Pierrakakis on the Katseli Law: “The court ruling doesn’t compel us to do this — we’re doing it on our own initiative”
In a video accompanying his post, the Minister of National Economy and Finance explains how the new arrangement will work, which he is advancing through an amendment to a wide-ranging omnibus bill on private debt and support measures for citizens and businesses:
“First, we take the Supreme Court ruling and apply it universally. That means it applies to everyone with active debt settlement arrangements. But we’re not stopping there. For those with an active arrangement, we are declaring that payments already made fall under this specific ruling and the amendment we are introducing — and they apply retroactively. This, I should point out, is not something the court ruling requires us to do. We are doing it entirely on our own initiative,” the minister emphasized. He further stressed that “this will apply to everyone with active arrangements. How many people does this affect? More than 100,000 of our fellow citizens. And this is exactly what we had said we were studying and would implement very quickly.”
Using a concrete example, Kyriakos Pierrakakis illustrated what this change means in practice: “Take a borrower — let’s say from January 2024 — who had an outstanding debt of €144,500. Under the previous calculation method, they would have been paying a monthly installment of €731 for 300 months. What changes now? Under the new calculation method, the installment drops to €483 — of which €482 goes toward principal repayment and just €1 toward interest. If that borrower had been paying €731 from January 2024 through to June 2026, they will have overpaid for 30 months by the difference: €731 minus €483, multiplied by 30. That comes to approximately €7,500 — specifically €7,440. As a result, instead of having 270 installments remaining, that overpaid amount is deducted from their future payments. They will ultimately pay 255 installments of €483. In other words, where that borrower was originally facing total interest payments of €74,852, they will now pay just €411 in interest — to give you a sense of the difference.”

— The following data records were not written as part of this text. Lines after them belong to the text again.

(** [delete_person]: refused with nothing changed, or the rows with that id
    are removed, and the accounts that reference it only under the pragma. *)
Lemma delete_person_effect (conn : connection) (person_id : Z) :
  let U := delete_person person_id conn in
  (failed (fst U) /\ snd U = conn) \/
  (exists person,
     find_person person_id conn = Some person /\
     fst U = [("success", PBool true);
              ("message", PStr ("Person " ++ p_name person ++ " deleted successfully"))] /\
     snd U = Connection (foreign_keys conn)
               (Database
                  (filter (fun r => negb (p_id r =? person_id)) (persons (db conn)))
                  (if foreign_keys conn
                   then filter (fun a => negb (a_personId a =? person_id))
                          (bank_accounts (db conn))
                   else bank_accounts (db conn))
                  (seq_persons (db conn)) (seq_bank_accounts (db conn))) /\
     int64 person_id).
Proof.
  cbv zeta.
  unfold delete_person, select_persons_by_id, delete_persons, try_except, bind,
    lift_res, get_conn, put_db, ret.
  destruct (bind_int person_id) as [i | e] eqn:Hi; simpl;
    [| left; split; reflexivity].
  apply bind_int_int64 in Hi as [-> Hid].
  rewrite fetchone_filter. fold (find_person person_id conn).
  destruct (find_person person_id conn) as [person |]; simpl;
    [| left; split; reflexivity].
  right. exists person. unfold int64 in *. repeat split; auto; tauto.
Qed.

(** [create_bank_account]: refused with nothing changed, or the new row is
    put last under the next rowid, for a person that is stored. *)
Lemma create_bank_account_effect (conn : connection) (person_id : Z)
    (bank_name : string) (balance : float) :
  let id := next_account_id conn in
  let U := create_bank_account person_id bank_name balance conn in
  (failed (fst U) /\ snd U = conn) \/
  (exists person,
     find_person person_id conn = Some person /\
     fst U = [("success", PBool true);
              ("account", account_dict id person_id bank_name balance);
              ("message", PStr ("Bank account created successfully with ID "
                                ++ str_of_int id ++ " for " ++ p_name person))] /\
     snd U = Connection (foreign_keys conn)
               (Database (persons (db conn))
                  (bank_accounts (db conn)
                   ++ [BankAccountsRow id person_id bank_name (store_real balance)])
                  (seq_persons (db conn)) id) /\
     int64 person_id /\ id <= int64_max /\ PrimFloat.is_nan balance = false).
Proof.
  cbv zeta. unfold next_account_id.
  unfold create_bank_account, select_persons_by_id, insert_bank_accounts,
    try_except, bind, lift_res, get_conn, put_db, raise, ret.
  destruct (bind_int person_id) as [i | e] eqn:Hi; simpl;
    [| left; split; reflexivity].
  apply bind_int_int64 in Hi as [-> Hid].
  rewrite fetchone_filter. fold (find_person person_id conn).
  destruct (find_person person_id conn) as [person |] eqn:Hfind; simpl;
    [| left; split; reflexivity].
  destruct (int64_max <? _) eqn:Hfull; simpl; [left; split; reflexivity |].
  unfold bind_float.
  destruct (PrimFloat.is_nan balance) eqn:Hnan; simpl;
    [left; split; reflexivity |].
  assert (Hex : existsb (fun r => p_id r =? person_id) (persons (db conn)) = true).
  { unfold find_person in Hfind. apply find_some in Hfind.
    apply existsb_exists. now exists person. }
  rewrite Hex, andb_false_r. simpl.
  right. exists person. apply Z.ltb_ge in Hfull. unfold int64 in *.
  repeat split; auto; tauto.
Qed.

(** [delete_bank_account]: refused with nothing changed, or the rows with
    that id are removed. *)
Lemma delete_bank_account_effect (conn : connection) (account_id : Z) :
  let U := delete_bank_account account_id conn in
  (failed (fst U) /\ snd U = conn) \/
  (exists account,
     find_account account_id conn = Some account /\
     fst U = [("success", PBool true);
              ("message", PStr ("Bank account " ++ str_of_int account_id
                                ++ " deleted successfully"))] /\
     snd U = Connection (foreign_keys conn)
               (Database (persons (db conn))
                  (filter (fun a => negb (a_accountId a =? account_id))
                     (bank_accounts (db conn)))
                  (seq_persons (db conn)) (seq_bank_accounts (db conn)))).
Proof.
  cbv zeta.
  unfold delete_bank_account, select_accounts_by_id, delete_bank_accounts,
    try_except, bind, lift_res, get_conn, put_db, ret.
  destruct (bind_int account_id) as [i | e] eqn:Hi; simpl;
    [| left; split; reflexivity].
  apply bind_int_int64 in Hi as [-> Hid].
  rewrite fetchone_filter. fold (find_account account_id conn).
  destruct (find_account account_id conn) as [account |]; simpl;
    [| left; split; reflexivity].
  right. exists account. repeat split; auto.
Qed.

Pierrakakis concluded with a political remark in the same video, delivered during his address at the “Cantina Academy” conference on the theme “Epirus: The Roots and Future of Authenticity,” organized by Proto Thema and Cantina Magazine. As he stated, “While I’ve recently been listening to the opposition’s commentary — with the opposition seizing yet another opportunity for political exploitation — we view this as an obligation of political responsibility, not an opportunity for political gain. And that is precisely what sets us apart, and will continue to set us apart,” said the Minister of National Economy and Finance.